(WHAT YOU SHOULD DO) Below is a listing from which only part is wanted; return exactly the lines from the one with "pose proof (StoreSpec.refines_open" up to and including the one with "- intros sym".

============

(* ===== verification/Ffi.v ===== *)
(** * The C interface ([src/src/ffi.rs])

    Each entry point over the store it calls: pointers are [option]s ([None]
    is null), a C string is the list of its bytes before the terminator, the
    caller's output buffer is the list of its slots.  [ffi_guard] is the panic
    barrier: a panic of the body becomes the error value, and the store it may
    have left half-updated is [Unknown].  A call outside the documented
    pointer contract is undefined behaviour and not modelled. *)

From Stdlib Require Import Ascii.
From S2P Require Import Prelude Float64 Candle Text RingBuffer Cold Store StoreSpec Hw Signals.

#[local] Open Scope Z_scope.

Module Ffi.

(** [ffi_guard]. *)
Definition ffi_guard {T} (err : T) (body : panics T) : T := match body with Some x => x | None => err end.

(** [as c_int] on a 64-bit value. *)
Definition c_int (z : Z) : Z := (z + 2 ^ 31) mod 2 ^ 32 - 2 ^ 31.

(** [CStr::to_str]. *)
Definition to_str (bytes : list Z) : option string :=
  if Signals.utf8_valid bytes
  then Some (fold_right (fun b s => String (ascii_of_nat (Z.to_nat b)) s) EmptyString bytes)
  else None.

(** What a call did to the store behind the handle and to its disk. *)
Inductive effect (disk : Type) : Type :=
| Unchanged
| Became (st : Store.t) (d : disk)
| Unknown.
Arguments Unchanged {disk}.
Arguments Became {disk} st d.
Arguments Unknown {disk}.

(** [candlestore_new]. *)
Definition candlestore_new (max_symbols : Z) : option Store.t :=
  if max_symbols <=? 0 then None else ffi_guard None (Some (Some (Store.new max_symbols))).

(** [candlestore_new_hardware], on the profile detected. *)
Definition candlestore_new_hardware (p : Hw.HardwareProfile) (max_symbols : Z) : option Store.t :=
  if max_symbols <=? 0 then None else ffi_guard None (Some (Some (Hw.from_hardware p max_symbols))).

(** [candlestore_free]: the handle after the call. *)
Definition candlestore_free (ptr : option Store.t) : option Store.t := ffi_guard ptr (Some None).

(** [candlestore_symbol_count] and [candlestore_l3_cache_bytes]. *)
Definition candlestore_symbol_count (ptr : option Store.t) : Z :=
  match ptr with
  | None => -1
  | Some st => ffi_guard (-1) (Some (c_int (Z.of_nat (Store.symbol_count st))))
  end.

Definition candlestore_l3_cache_bytes (p : Hw.HardwareProfile) : Z := ffi_guard 0 (Some (Hw.l3_cache_bytes p)).

Section cold.
Context {disk faults : Type} `{!ColdStorage disk faults}.

(** [candlestore_append]. *)
Definition candlestore_append (fuel : nat) (f : faults) (ptr : option Store.t) (d : disk)
    (symbol : option (list Z)) (candle : Candle) : effect disk * Z :=
  match ptr, symbol with
  | None, _ | _, None => (Unchanged, -1)
  | Some st, Some bytes =>
      ffi_guard (Unknown, -1)
        (match to_str bytes with
         | None => Some (Unchanged, -1)
         | Some sym => '(st', d') ← Store.append fuel f st d sym candle; Some (Became st' d', 0)
         end)
  end.

(** The copy loop [*out.add(i) = *c], from slot [i]; [None] past the end of
    the buffer. *)
Fixpoint copy_out (out : list Candle) (i : nat) (cs : list Candle) : panics (list Candle) :=
  match cs with
  | [] => Some out
  | c :: cs' => if (i <? length out)%nat then copy_out (<[i := c]> out) (S i) cs' else None
  end.

(** [candlestore_range]: the buffer after the call and the code returned. *)
Definition candlestore_range (ptr : option Store.t) (d : disk) (symbol : option (list Z)) (from_ts to_ts : Z)
    (out : option (list Candle)) (max_len : Z) : option (list Candle) * Z :=
  match ptr, symbol, out with
  | Some st, Some bytes, Some buf =>
      if max_len <? 0 then (out, -1)
      else
        ffi_guard (out, -1)
          (match to_str bytes with
           | None => Some (out, -1)
           | Some sym =>
               candles ← Store.range st d sym from_ts to_ts;
               let count := (length candles `min` Z.to_nat max_len)%nat in
               buf' ← copy_out buf 0 (take count candles);
               Some (Some buf', c_int (Z.of_nat count))
           end)
  | _, _, _ => (out, -1)
  end.

(** A caller's session on one handle: appends, in order, with the codes they
    return; it stops at an [Unknown] store. *)
Fixpoint session (fuel : nat) (st : Store.t) (d : disk) (calls : list (faults * option (list Z) * Candle))
    : panics (Store.t * disk * list Z) :=
  match calls with
  | [] => Some (st, d, [])
  | (f, symbol, candle) :: calls' =>
      let '(eff, code) := candlestore_append fuel f (Some st) d symbol candle in
      '(st1, d1) ← match eff with Unchanged => Some (st, d) | Became st1 d1 => Some (st1, d1) | Unknown => None end;
      '(st2, d2, codes) ← session fuel st1 d1 calls';
      Some (st2, d2, code :: codes)
  end.

(** ** Lemmas *)

Lemma c_int_small z : 0 <= z < 2 ^ 31 -> c_int z = z.
Proof. intros H. unfold c_int. rewrite Z.mod_small; lia. Qed.

Lemma copy_out_spec cs out i :
  (i + length cs <= length out)%nat ->
  copy_out out i cs = Some (take i out ++ cs ++ drop (i + length cs) out).
Proof.
  revert out i. induction cs as [|c cs IH]; intros out i H; cbn [copy_out length] in *.
  - rewrite Nat.add_0_r. cbn [app]. by rewrite take_drop.
  - rewrite (proj2 (Nat.ltb_lt i (length out))) by lia. rewrite IH by (rewrite length_insert; lia).
    rewrite insert_take_drop by lia.
    assert (Ht : length (take i out) = i) by (rewrite length_take; lia).
    change (c :: drop (S i) out) with ([c] ++ drop (S i) out). rewrite (app_assoc (take i out)).
    rewrite take_app_length' by (rewrite length_app; simpl; lia).
    rewrite (drop_app_ge _ _ (S i + length cs)) by (rewrite length_app; simpl; lia).
    rewrite length_app, Ht, drop_drop, <- app_assoc. cbn [length app]. do 5 f_equal. lia.
Qed.

(** [CandleStore::range] answers on every well-formed store, sorted or not. *)
Lemma range_total st a (d : disk) sym from_ts to_ts :
  StoreSpec.refines st a -> exists out, Store.range st d sym from_ts to_ts = Some out.
Proof.
  intros [Hwf _]. unfold Store.range.
  assert (Hh : exists hot, match Store.map st !! sym with
    | Some entry => RingBuffer.range (Store.e_buf entry) from_ts to_ts | None => Some [] end = Some hot).
  { destruct (Store.map st !! sym) as [e|] eqn:He; [|by eexists].
    destruct (Store.w_entries st Hwf sym e He) as [Hr _ _ _ _].
    destruct (RingBuffer.range_slice (Store.e_buf e) Hr from_ts to_ts) as (k & m & ->). by eexists. }
  destruct Hh as [hot ->]. cbn [mbind option_bind]. repeat case_match; by eexists.
Qed.

(** The appends of a session that reach the store. *)
Fixpoint reaching (calls : list (faults * option (list Z) * Candle)) : list (faults * string * Candle) :=
  match calls with
  | [] => []
  | (f, symbol, candle) :: calls' =>
      match symbol ≫= to_str with
      | Some sym => (f, sym, candle) :: reaching calls'
      | None => reaching calls'
      end
  end.

Definition code_of (call : faults * option (list Z) * Candle) : Z :=
  match call.1.2 ≫= to_str with Some _ => 0 | None => -1 end.

Lemma session_runs fuel calls st a (d : disk) :
  StoreSpec.refines st a -> Store.tick st + Z.of_nat (length calls) <= u64_max ->
  exists st' d' a' rs, session (S fuel) st d calls = Some (st', d', code_of <$> calls) /\
    LruCache.run (StoreSpec.config_of st) a d (reaching calls) = (a', d', rs) /\ StoreSpec.refines st' a'.
Proof.
  revert st a d. induction calls as [|[[f symbol] c] calls IH]; intros st a d Href Ht; cbn [length] in Ht.
  { by exists st, d, a, []. }
  cbn [session reaching fmap list_fmap]. unfold candlestore_append, code_of at 1. cbn [fst snd].
  destruct symbol as [bytes|]; cbn [mbind option_bind]; [destruct (to_str bytes) as [sym|]|].
  - destruct (StoreSpec.sim_append fuel f st a d sym c Href ltac:(lia)) as (st1 & a1 & d1 & r & Hp & Hab & Href1 & Hcfg & Htk & _).
    rewrite Hp. cbn [mbind option_bind ffi_guard].
    destruct (IH st1 a1 d1 Href1 ltac:(lia)) as (st2 & d2 & a2 & rs & Hs & Hr & Href2).
    rewrite Hs. exists st2, d2, a2, (r :: rs). cbn [LruCache.run]. rewrite Hab, <- Hcfg, Hr. done.
  - destruct (IH st a d Href ltac:(lia)) as (st2 & d2 & a2 & rs & Hs & Hr & Href2). cbn [ffi_guard mbind option_bind].
    rewrite Hs. by exists st2, d2, a2, rs.
  - destruct (IH st a d Href ltac:(lia)) as (st2 & d2 & a2 & rs & Hs & Hr & Href2). cbn [ffi_guard mbind option_bind].
    rewrite Hs. by exists st2, d2, a2, rs.
Qed.

(** What [candlestore_range] returns and writes. *)
Lemma range_writes st a (d : disk) symbol from_ts to_ts buf max_len out' code :
  StoreSpec.refines st a -> max_len <= Z.of_nat (length buf) -> max_len < 2 ^ 31 ->
  candlestore_range (Some st) d symbol from_ts to_ts (Some buf) max_len = (out', code) ->
  match symbol ≫= to_str with
  | Some sym =>
      if max_len <? 0 then out' = Some buf /\ code = -1
      else exists candles, Store.range st d sym from_ts to_ts = Some candles /\
        code = Z.min (Z.of_nat (length candles)) max_len /\
        out' = Some (take (Z.to_nat code) candles ++ drop (Z.to_nat code) buf)
  | None => out' = Some buf /\ code = -1
  end.
Proof.
  intros Href Hlen Hmax H. unfold candlestore_range in H. destruct symbol as [bytes|]; cbn [mbind option_bind]; [|by simplify_eq].
  destruct (Z.ltb_spec max_len 0) as [Hneg|Hpos]; [destruct (to_str bytes); by simplify_eq|].
  destruct (to_str bytes) as [sym|]; cbn [ffi_guard] in H; [|by simplify_eq].
  destruct (range_total st a d sym from_ts to_ts Href) as [candles Hr].
  rewrite Hr in *. cbn [mbind option_bind] in H. exists candles. split; [done|].
  set (count := (length candles `min` Z.to_nat max_len)%nat) in *.
  assert (Hcl : length (take count candles) = count) by (rewrite length_take; lia).
  rewrite copy_out_spec in H by (rewrite Hcl; lia). rewrite Hcl in H. cbn in H. rewrite c_int_small in H by lia. simplify_eq.
  split; [lia|]. by rewrite Nat2Z.id.
Qed.

(** ** Claims *)

(** C36. The C interface upholds its contract on every handle it hands out
    ([candlestore_new] and [candlestore_new_hardware] both, for any positive
    symbol count and any hardware profile): over a whole session of appends no
    panic reaches the barrier, each call returns 0 or -1 exactly as its symbol
    is a UTF-8 string or not, the rejected calls leave the store alone, and
    the store ends as the LRU cache fed the accepted ones. *)
Theorem ffi_session_contract fuel p max_symbols (hw : bool) (d : disk) calls :
  0 < max_symbols -> Z.of_nat (length calls) <= u64_max ->
  exists st0 st' d' a rs,
    (if hw then candlestore_new_hardware p max_symbols else candlestore_new max_symbols) = Some st0 /\
    session (S fuel) st0 d calls = Some (st', d', code_of <$> calls) /\
    LruCache.run (StoreSpec.config_of st0) [] d (reaching calls) = (a, d', rs) /\
    (forall sym n, Store.last_n st' sym n = Some (lastn n (default [] (LruCache.lookup sym a)))) /\
    candlestore_symbol_count (Some st') = c_int (Z.of_nat (length a)).
Proof.
  intros Hm Hn.
  assert (Hopen : exists cap, (0 < cap)%nat /\
    (if hw then candlestore_new_hardware p max_symbols else candlestore_new max_symbols) = Some (Store.open_store max_symbols cap None)).
  { unfold candlestore_new_hardware, candlestore_new. rewrite (proj2 (Z.leb_gt max_symbols 0)) by lia. destruct hw.
    - exists (Z.to_nat (Hw.ring_capacity_for p max_symbols)). split; [|done]. unfold Hw.ring_capacity_for. lia.
    - exists Store.DEFAULT_RING_CAPACITY. split; [|done]. unfold Store.DEFAULT_RING_CAPACITY. lia. }
  destruct Hopen as (cap & Hc & Ho).
  pose proof (StoreSpec.refines_open max_symbols cap None Hc) as Href.
  destruct (session_runs fuel calls _ _ d Href ltac:(simpl; lia)) as (st' & d' & a & rs & Hs & Hr & Href').
  exists (Store.open_store max_symbols cap None), st', d', a, rs. split_and!; [done..| |].
  - intros sym n. by rewrite (StoreSpec.refines_last_n st' a), (StoreSpec.refines_hot st' a).
  - simpl. by rewrite (StoreSpec.refines_symbol_count st' a).
Qed.

(** C37. [candlestore_range] never writes outside the caller's buffer and
    returns what it wrote: on the handle of a well-formed store and a non-null
    buffer of at least [max_len] slots, a negative length or a null or
    malformed symbol returns -1 with the buffer untouched, and otherwise the code [n] is the
    smaller of the answer's length and [max_len], the first [n] slots hold
    the first [n] candles of the answer, and every other slot is as it was. *)
Theorem ffi_range_in_bounds st a (d : disk) symbol from_ts to_ts buf max_len out' code :
  StoreSpec.refines st a -> max_len <= Z.of_nat (length buf) -> max_len < 2 ^ 31 ->
  candlestore_range (Some st) d symbol from_ts to_ts (Some buf) max_len = (out', code) ->
  match symbol ≫= to_str with
  | Some sym =>
      if max_len <? 0 then out' = Some buf /\ code = -1
      else exists candles, Store.range st d sym from_ts to_ts = Some candles /\
        code = Z.min (Z.of_nat (length candles)) max_len /\
        out' = Some (take (Z.to_nat code) candles ++ drop (Z.to_nat code) buf)
  | None => out' = Some buf /\ code = -1
  end.
Proof. apply range_writes. Qed.

End cold.

(** ** Witnesses, on a disk that ignores spills *)

#[local] Instance no_disk : ColdStorage unit unit := {| spill _ d _ _ _ := (d, Ok tt); query_cold _ _ _ _ _ := [] |}.

Definition cndl (t : Z) : Candle := mkCandle t f_one f_one f_one f_one f_one.

(** "A" twice, a malformed symbol, a null one. *)
Definition calls : list (unit * option (list Z) * Candle) :=
  [(tt, Some [65], cndl 1); (tt, Some [255], cndl 2); (tt, None, cndl 3); (tt, Some [65], cndl 4)].

Lemma ffi_session_contract_witness :
  exists st0 st', candlestore_new 2 = Some st0 /\ session 1 st0 tt calls = Some (st', tt, [0; -1; -1; 0]) /\
    candlestore_symbol_count (Some st') = 1.
Proof.
  destruct (ffi_session_contract 0 (Hw.detect Hw.workstation) 2 false tt calls eq_refl ltac:(vm_compute; discriminate))
    as (st0 & st' & [] & a & rs & H0 & Hs & Hr & _ & Hc).
  exists st0, st'. split; [exact H0|]. split; [exact Hs|]. rewrite Hc. clear -H0 Hr.
  injection H0 as <-. vm_compute in Hr. injection Hr as <- _. reflexivity.
Defined.

Definition two_candles : Store.t :=
  match session 1 (Store.with_capacity 2 4) tt calls with Some (st, _, _) => st | None => Store.new 0 end.

Lemma two_candles_refines : exists a, StoreSpec.refines two_candles a.
Proof.
  destruct (session_runs 0 calls (Store.open_store 2 4 None) [] tt (StoreSpec.refines_open 2 4 None ltac:(lia)) ltac:(vm_compute; discriminate))
    as (st' & [] & a & rs & Hs & _ & Href).
  exists a. unfold two_candles. change (Store.with_capacity 2 4) with (Store.open_store 2 4 None). by rewrite Hs.
Qed.

(** A buffer of two slots, a limit of one. *)
Lemma ffi_range_in_bounds_witness :
  candlestore_range (Some two_candles) tt (Some [65]) 0 9 (Some [cndl 7; cndl 8]) 1 = (Some [cndl 1; cndl 8], 1) /\
  exists candles, Store.range two_candles tt "A" 0 9 = Some candles.
Proof.
  assert (H : candlestore_range (Some two_candles) tt (Some [65]) 0 9 (Some [cndl 7; cndl 8]) 1 = (Some [cndl 1; cndl 8], 1))
    by (vm_compute; reflexivity).
  split; [exact H|]. destruct two_candles_refines as [a Ha].
  destruct (ffi_range_in_bounds two_candles a tt (Some [65]) 0 9 [cndl 7; cndl 8] 1 _ _ Ha ltac:(vm_compute; discriminate) ltac:(vm_compute; reflexivity) H)
    as (candles & Hr & _). exists candles. exact Hr.
Defined.

End Ffi.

============

(WRITTEN RESPONSE)
  pose proof (StoreSpec.refines_open max_symbols cap None Hc) as Href.
  destruct (session_runs fuel calls _ _ d Href ltac:(simpl; lia)) as (st' & d' & a & rs & Hs & Hr & Href').
  exists (Store.open_store max_symbols cap None), st', d', a, rs. split_and!; [done..| |].
  - intros sym n. by rewrite (StoreSpec.refines_last_n st' a), (StoreSpec.refines_hot st' a).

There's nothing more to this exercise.